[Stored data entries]

•••••

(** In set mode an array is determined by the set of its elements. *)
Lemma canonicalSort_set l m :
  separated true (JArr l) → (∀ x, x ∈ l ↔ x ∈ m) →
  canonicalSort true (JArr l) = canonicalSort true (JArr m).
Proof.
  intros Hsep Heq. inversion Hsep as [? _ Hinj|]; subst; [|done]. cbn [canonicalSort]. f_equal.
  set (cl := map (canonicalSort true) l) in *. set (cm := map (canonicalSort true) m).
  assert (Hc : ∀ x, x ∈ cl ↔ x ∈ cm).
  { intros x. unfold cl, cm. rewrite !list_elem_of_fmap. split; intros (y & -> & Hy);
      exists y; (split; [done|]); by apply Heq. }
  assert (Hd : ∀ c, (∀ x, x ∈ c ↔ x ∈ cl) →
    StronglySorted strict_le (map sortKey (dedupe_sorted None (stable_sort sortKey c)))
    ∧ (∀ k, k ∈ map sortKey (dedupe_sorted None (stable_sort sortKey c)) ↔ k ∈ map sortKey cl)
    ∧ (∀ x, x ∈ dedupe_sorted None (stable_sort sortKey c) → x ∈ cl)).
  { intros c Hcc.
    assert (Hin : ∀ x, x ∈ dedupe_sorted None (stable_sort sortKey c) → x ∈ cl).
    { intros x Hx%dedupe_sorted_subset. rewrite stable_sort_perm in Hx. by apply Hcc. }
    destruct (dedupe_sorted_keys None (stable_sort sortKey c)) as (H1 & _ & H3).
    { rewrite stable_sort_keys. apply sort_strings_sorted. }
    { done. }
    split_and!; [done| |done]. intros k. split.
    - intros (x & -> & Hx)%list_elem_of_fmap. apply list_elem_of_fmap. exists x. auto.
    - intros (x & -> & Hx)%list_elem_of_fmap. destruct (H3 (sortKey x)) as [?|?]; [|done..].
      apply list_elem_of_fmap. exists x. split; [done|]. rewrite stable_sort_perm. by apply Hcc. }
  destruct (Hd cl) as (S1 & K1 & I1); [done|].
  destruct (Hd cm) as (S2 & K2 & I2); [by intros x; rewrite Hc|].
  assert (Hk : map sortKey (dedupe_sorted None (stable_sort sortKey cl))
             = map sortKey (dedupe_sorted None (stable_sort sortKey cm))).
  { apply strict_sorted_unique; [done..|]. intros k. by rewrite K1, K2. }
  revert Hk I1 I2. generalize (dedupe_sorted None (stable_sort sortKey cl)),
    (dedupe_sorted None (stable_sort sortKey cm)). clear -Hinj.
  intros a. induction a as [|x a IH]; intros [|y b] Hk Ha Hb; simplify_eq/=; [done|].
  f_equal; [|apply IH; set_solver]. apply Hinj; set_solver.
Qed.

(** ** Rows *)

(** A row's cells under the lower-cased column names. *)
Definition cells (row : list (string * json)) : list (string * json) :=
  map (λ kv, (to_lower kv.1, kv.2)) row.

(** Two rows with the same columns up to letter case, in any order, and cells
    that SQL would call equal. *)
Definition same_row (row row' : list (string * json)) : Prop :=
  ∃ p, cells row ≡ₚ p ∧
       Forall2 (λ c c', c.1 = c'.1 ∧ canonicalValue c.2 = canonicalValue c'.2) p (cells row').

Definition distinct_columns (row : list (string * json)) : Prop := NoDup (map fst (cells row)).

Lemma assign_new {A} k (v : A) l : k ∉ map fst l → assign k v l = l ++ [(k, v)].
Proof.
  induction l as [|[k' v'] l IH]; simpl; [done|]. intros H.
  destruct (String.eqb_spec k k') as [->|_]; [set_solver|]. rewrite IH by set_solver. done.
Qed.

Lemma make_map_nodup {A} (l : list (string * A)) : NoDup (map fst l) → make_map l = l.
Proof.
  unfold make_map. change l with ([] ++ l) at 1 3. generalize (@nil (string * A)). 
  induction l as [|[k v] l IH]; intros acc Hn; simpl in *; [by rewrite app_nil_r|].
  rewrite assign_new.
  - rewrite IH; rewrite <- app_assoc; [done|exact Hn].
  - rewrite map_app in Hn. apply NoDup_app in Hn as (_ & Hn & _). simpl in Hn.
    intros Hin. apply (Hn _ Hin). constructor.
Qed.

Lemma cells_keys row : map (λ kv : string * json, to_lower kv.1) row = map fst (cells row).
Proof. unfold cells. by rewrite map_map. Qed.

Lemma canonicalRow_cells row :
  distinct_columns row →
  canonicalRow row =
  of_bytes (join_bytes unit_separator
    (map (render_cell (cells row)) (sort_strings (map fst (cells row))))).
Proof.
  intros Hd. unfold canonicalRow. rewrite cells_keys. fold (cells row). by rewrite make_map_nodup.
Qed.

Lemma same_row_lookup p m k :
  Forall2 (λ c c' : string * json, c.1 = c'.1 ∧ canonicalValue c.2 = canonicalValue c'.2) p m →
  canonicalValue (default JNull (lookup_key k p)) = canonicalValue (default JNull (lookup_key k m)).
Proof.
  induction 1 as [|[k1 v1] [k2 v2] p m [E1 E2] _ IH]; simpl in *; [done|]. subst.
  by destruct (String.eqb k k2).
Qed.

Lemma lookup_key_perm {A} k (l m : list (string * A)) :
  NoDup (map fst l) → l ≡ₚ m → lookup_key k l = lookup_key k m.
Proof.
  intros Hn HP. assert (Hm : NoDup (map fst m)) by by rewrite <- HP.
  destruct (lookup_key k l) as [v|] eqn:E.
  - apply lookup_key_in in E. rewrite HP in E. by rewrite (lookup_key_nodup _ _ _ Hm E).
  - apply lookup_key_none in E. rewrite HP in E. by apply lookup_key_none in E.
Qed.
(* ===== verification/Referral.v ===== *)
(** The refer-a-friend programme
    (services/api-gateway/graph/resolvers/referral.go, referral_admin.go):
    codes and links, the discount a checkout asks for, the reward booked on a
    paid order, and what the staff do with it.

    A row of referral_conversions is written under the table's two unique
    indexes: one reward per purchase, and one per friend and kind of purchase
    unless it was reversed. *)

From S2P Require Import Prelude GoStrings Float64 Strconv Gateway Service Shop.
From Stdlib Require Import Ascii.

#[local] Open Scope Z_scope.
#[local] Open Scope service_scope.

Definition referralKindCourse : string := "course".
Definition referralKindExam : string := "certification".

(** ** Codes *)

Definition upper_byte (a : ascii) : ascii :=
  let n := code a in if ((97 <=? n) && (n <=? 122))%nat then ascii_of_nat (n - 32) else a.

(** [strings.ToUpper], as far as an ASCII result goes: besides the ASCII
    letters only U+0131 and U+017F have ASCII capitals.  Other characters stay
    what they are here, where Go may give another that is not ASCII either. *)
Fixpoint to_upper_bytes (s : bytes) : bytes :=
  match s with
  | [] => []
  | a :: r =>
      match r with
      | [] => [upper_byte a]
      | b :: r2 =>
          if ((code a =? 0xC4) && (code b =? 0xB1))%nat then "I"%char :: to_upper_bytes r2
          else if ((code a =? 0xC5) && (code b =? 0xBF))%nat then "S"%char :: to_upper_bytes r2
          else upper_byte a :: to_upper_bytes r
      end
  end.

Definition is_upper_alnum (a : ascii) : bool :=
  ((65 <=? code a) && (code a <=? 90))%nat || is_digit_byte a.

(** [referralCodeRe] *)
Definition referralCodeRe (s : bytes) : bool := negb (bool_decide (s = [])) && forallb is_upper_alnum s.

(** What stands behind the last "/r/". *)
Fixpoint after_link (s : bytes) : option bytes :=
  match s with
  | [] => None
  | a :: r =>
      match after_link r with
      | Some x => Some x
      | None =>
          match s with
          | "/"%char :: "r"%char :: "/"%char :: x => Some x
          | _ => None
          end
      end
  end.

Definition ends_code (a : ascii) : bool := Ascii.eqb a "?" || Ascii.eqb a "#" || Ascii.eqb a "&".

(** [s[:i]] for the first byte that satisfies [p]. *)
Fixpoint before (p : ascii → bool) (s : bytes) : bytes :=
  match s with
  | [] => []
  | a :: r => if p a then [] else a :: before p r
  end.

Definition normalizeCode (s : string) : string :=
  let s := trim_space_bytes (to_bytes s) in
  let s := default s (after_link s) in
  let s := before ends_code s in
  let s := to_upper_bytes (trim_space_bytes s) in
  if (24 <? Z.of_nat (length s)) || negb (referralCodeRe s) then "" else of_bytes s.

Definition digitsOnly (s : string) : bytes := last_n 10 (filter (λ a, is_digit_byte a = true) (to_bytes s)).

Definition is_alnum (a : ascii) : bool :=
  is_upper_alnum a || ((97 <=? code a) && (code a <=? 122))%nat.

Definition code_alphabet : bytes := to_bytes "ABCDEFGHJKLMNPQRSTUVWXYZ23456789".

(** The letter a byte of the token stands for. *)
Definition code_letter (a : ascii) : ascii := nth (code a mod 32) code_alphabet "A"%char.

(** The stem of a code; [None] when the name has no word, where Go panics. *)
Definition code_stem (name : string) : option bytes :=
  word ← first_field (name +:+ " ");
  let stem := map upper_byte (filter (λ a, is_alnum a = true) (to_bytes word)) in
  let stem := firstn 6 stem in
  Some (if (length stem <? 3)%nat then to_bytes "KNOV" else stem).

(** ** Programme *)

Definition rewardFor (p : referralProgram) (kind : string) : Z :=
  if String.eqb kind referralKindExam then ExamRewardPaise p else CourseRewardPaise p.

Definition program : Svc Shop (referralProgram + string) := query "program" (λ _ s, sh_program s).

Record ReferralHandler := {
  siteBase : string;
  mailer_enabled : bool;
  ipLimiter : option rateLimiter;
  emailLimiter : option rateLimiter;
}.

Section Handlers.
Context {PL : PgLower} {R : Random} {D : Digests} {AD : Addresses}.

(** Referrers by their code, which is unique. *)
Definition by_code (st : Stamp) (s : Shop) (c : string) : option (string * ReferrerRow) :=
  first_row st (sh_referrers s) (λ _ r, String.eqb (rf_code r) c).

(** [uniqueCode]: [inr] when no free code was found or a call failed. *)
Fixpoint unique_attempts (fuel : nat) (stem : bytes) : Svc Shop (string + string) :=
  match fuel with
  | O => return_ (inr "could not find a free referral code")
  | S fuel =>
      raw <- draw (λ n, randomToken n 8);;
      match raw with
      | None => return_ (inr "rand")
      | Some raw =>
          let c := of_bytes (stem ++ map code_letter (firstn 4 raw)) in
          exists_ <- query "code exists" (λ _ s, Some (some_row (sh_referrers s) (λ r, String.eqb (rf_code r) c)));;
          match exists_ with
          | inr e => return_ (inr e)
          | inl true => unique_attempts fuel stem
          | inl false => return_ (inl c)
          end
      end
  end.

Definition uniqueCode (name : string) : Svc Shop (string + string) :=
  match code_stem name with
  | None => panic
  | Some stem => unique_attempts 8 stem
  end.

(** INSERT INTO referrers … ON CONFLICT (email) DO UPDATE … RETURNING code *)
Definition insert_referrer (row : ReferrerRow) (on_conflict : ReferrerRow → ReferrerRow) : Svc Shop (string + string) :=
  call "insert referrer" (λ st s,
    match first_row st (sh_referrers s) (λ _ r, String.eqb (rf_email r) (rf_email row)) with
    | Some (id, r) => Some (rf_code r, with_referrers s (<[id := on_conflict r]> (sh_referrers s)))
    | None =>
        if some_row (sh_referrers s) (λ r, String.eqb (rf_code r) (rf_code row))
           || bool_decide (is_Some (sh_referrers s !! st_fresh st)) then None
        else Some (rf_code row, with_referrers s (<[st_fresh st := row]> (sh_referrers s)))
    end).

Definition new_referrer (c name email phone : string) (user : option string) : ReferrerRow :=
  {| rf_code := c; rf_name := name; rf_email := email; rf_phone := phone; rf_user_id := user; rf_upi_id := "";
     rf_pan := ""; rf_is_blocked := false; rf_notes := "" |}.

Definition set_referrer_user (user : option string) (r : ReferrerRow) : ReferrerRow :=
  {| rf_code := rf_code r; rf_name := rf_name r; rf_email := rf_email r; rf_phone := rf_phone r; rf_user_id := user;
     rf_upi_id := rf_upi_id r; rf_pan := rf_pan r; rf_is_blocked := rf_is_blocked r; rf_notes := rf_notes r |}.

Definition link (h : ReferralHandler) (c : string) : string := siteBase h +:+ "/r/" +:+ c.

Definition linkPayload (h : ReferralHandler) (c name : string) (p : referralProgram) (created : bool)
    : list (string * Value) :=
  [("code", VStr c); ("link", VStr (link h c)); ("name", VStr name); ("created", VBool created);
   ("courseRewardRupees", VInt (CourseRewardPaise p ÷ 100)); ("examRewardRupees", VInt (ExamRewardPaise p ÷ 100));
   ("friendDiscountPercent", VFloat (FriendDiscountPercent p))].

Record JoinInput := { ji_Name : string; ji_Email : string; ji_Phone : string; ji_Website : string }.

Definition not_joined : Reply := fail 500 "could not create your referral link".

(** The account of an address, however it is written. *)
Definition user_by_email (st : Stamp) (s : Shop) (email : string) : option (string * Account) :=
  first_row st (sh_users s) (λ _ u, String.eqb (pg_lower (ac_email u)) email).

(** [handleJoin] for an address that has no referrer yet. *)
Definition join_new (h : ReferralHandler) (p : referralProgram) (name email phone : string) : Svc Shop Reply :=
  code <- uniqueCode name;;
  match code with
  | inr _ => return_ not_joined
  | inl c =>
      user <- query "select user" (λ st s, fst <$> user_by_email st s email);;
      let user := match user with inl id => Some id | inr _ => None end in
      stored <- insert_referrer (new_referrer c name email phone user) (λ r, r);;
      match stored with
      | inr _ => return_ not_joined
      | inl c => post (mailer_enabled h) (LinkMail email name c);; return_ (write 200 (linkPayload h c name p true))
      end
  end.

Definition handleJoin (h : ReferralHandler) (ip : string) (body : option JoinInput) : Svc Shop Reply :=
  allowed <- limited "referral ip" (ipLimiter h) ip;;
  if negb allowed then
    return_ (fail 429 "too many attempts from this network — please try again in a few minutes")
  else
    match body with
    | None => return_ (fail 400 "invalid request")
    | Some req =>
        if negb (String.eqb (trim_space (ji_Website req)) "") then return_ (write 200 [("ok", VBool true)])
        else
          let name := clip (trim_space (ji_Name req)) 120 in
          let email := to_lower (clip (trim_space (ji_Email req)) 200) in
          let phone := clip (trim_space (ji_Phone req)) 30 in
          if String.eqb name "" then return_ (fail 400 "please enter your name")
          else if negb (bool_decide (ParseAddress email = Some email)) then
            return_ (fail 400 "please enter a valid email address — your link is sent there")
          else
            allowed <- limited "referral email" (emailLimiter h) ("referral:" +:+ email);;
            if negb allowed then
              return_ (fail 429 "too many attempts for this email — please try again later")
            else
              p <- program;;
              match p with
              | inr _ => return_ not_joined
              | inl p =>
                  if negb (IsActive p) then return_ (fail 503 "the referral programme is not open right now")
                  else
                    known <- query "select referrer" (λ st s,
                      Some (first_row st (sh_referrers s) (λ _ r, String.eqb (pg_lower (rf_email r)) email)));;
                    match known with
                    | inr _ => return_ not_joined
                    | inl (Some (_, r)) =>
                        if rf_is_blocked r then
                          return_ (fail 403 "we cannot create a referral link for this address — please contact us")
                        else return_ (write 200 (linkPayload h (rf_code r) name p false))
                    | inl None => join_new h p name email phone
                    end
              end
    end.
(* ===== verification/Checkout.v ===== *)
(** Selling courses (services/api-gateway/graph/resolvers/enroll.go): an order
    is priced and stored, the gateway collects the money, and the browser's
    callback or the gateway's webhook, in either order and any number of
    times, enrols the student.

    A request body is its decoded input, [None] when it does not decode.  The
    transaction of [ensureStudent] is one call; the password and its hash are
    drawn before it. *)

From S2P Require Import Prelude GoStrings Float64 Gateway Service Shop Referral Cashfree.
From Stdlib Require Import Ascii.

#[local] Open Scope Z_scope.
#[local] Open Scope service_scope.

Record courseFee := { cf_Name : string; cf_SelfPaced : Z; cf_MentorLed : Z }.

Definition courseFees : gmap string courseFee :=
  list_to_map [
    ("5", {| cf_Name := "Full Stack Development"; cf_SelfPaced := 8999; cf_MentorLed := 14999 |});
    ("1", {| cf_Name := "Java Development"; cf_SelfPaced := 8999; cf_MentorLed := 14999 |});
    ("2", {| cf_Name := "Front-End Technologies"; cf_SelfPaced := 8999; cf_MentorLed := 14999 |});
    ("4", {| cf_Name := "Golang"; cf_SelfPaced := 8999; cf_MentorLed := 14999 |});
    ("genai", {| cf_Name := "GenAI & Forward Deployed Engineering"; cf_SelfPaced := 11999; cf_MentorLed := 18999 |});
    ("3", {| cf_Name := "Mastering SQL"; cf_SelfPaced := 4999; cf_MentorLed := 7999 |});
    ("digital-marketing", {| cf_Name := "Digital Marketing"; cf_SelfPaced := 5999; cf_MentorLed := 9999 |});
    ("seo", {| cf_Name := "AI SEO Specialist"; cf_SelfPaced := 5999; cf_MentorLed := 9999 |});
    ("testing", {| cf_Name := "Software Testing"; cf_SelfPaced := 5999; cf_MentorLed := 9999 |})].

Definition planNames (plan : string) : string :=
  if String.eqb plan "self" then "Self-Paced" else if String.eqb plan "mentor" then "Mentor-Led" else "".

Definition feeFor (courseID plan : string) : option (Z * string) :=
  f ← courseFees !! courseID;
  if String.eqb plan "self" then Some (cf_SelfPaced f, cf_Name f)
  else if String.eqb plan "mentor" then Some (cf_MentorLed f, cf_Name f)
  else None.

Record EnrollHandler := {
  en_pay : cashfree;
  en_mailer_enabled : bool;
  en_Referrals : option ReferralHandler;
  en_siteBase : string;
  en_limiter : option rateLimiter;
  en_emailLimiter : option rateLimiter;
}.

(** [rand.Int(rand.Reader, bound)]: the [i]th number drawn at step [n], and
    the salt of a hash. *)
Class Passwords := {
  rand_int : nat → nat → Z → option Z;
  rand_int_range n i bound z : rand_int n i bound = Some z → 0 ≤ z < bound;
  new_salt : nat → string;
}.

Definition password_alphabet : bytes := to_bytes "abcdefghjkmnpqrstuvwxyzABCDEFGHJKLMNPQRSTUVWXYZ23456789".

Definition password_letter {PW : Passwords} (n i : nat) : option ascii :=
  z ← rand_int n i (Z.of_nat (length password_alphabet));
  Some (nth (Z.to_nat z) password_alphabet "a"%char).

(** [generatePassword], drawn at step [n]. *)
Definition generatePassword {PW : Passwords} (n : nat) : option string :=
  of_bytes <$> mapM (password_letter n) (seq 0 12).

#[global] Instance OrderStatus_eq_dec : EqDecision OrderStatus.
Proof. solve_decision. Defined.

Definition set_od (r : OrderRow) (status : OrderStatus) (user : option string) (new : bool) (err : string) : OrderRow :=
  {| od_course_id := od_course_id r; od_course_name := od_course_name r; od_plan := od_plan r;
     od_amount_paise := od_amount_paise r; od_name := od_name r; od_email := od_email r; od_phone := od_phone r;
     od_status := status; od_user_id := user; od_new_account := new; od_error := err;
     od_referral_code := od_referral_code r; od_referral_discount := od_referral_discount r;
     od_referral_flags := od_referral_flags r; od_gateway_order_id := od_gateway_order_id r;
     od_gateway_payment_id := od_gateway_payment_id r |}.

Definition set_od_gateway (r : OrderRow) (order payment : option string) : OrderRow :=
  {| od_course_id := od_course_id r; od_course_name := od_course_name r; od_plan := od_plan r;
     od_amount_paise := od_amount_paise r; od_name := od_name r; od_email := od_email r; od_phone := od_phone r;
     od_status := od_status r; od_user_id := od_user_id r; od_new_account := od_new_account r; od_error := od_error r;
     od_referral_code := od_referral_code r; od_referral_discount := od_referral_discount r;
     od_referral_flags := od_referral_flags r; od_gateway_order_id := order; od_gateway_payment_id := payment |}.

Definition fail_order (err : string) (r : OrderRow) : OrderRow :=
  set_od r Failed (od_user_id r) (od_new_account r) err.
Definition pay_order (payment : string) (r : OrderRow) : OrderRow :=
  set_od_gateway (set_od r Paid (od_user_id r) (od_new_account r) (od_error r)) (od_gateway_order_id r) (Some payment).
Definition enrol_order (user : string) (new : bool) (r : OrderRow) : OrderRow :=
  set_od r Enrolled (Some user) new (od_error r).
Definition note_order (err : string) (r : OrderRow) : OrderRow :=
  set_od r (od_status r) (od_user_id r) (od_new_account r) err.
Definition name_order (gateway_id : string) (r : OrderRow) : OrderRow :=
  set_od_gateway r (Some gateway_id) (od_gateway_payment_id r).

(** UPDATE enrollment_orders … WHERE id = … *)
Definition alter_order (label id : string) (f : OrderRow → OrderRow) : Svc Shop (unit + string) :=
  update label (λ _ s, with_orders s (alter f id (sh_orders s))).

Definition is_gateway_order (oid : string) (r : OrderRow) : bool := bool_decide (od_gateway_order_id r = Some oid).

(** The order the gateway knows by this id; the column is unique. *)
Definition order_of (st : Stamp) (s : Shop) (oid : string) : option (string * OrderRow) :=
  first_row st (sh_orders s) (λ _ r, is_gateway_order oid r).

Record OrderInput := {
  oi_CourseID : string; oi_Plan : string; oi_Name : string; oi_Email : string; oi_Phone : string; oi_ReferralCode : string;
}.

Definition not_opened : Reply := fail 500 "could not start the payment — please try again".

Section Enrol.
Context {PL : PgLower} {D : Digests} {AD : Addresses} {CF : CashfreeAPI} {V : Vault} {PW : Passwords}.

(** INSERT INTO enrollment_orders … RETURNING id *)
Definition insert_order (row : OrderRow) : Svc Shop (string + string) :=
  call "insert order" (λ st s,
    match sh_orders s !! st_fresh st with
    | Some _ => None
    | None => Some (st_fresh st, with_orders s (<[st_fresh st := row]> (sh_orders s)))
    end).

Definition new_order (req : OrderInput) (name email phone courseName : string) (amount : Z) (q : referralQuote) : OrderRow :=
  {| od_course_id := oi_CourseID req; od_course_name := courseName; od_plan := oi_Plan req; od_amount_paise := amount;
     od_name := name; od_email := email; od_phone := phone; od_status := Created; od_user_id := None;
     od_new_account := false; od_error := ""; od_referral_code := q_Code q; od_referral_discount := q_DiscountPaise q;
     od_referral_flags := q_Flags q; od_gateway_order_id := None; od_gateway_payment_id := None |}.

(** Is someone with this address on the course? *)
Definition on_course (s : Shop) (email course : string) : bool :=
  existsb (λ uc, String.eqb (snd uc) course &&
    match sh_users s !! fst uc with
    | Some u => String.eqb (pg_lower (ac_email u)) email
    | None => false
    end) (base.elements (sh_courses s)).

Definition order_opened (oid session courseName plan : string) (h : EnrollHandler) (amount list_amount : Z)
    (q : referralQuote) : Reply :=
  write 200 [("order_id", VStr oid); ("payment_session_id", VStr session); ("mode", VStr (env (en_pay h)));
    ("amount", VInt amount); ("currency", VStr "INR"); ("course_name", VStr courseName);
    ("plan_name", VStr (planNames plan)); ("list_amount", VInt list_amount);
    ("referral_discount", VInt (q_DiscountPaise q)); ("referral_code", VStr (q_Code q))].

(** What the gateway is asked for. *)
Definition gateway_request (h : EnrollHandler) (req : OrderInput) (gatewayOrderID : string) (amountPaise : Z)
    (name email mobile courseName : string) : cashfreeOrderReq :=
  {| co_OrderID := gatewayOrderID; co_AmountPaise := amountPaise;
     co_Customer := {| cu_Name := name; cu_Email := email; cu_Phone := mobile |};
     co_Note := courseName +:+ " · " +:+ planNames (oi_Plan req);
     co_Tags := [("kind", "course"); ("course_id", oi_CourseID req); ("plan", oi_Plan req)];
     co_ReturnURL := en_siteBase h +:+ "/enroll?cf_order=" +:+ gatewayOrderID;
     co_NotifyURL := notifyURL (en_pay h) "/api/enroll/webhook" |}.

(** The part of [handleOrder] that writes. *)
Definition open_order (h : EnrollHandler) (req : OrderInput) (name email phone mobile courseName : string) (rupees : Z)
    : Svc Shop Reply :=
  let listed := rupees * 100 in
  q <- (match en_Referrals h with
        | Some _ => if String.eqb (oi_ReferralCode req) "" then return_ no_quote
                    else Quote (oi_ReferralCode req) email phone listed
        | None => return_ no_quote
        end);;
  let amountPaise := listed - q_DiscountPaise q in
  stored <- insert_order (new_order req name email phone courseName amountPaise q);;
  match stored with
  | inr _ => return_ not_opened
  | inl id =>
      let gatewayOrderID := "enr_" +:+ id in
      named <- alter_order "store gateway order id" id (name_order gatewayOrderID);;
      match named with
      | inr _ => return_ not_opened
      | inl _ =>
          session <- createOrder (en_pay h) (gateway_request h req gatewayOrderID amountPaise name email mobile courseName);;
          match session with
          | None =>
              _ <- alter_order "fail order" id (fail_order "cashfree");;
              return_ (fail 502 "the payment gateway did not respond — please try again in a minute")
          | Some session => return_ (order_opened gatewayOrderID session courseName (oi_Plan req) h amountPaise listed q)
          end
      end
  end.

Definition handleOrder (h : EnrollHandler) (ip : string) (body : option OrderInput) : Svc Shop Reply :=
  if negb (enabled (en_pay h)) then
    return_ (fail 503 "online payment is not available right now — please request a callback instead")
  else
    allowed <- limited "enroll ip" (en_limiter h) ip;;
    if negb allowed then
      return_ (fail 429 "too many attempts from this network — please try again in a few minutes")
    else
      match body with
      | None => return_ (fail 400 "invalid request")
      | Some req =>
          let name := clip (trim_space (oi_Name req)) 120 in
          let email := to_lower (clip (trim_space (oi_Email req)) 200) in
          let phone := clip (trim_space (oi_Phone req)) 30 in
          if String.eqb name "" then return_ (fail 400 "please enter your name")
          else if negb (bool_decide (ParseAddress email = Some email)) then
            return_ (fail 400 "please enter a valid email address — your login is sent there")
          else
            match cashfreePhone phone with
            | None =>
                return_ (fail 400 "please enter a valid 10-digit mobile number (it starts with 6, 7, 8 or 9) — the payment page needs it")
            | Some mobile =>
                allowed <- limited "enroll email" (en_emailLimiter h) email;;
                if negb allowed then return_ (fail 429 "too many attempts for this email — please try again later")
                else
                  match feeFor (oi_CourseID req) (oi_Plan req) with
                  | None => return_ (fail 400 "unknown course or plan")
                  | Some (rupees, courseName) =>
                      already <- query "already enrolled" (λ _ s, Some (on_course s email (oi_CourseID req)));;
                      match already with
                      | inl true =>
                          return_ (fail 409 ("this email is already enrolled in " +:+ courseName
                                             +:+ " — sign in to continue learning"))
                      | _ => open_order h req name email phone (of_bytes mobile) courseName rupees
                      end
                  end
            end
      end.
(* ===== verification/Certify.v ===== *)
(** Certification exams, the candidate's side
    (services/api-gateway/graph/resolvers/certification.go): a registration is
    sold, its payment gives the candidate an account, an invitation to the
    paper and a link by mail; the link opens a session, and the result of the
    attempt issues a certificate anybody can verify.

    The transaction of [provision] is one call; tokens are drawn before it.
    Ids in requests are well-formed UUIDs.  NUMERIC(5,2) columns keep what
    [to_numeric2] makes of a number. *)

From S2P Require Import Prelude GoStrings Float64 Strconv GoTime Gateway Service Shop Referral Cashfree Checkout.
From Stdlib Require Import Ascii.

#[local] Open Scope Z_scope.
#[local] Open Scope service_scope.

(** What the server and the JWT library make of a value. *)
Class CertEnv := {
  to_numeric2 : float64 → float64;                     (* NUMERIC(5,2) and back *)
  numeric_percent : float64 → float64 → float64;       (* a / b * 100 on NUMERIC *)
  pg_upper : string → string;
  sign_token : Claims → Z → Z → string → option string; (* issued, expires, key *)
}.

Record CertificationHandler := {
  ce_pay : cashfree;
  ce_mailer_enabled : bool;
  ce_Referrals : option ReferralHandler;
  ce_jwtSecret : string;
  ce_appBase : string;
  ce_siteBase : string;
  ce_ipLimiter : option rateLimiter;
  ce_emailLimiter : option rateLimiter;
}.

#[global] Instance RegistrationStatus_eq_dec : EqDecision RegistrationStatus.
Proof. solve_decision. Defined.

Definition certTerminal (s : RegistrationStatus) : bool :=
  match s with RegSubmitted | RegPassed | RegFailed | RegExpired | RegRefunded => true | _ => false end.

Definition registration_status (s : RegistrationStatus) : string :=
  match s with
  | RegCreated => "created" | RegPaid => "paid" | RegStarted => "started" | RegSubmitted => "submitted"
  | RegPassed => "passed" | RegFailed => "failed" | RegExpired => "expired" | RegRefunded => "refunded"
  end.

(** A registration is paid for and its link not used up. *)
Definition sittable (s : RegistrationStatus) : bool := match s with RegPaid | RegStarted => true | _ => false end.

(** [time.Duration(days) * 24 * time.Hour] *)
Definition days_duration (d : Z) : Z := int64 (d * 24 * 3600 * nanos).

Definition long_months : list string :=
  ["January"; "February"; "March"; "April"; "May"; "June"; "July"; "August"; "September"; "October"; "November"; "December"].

•••••

(Aim of the exercise):
From the records above, reproduce exactly the lines from the one with "what they are" to the one with "if ((code a =? 0xC4)", both included, and no others.

(Exercise solution):
    what they are here, where Go may give another that is not ASCII either. *)
Fixpoint to_upper_bytes (s : bytes) : bytes :=
  match s with
  | [] => []
  | a :: r =>
      match r with
      | [] => [upper_byte a]
      | b :: r2 =>
          if ((code a =? 0xC4) && (code b =? 0xB1))%nat then "I"%char :: to_upper_bytes r2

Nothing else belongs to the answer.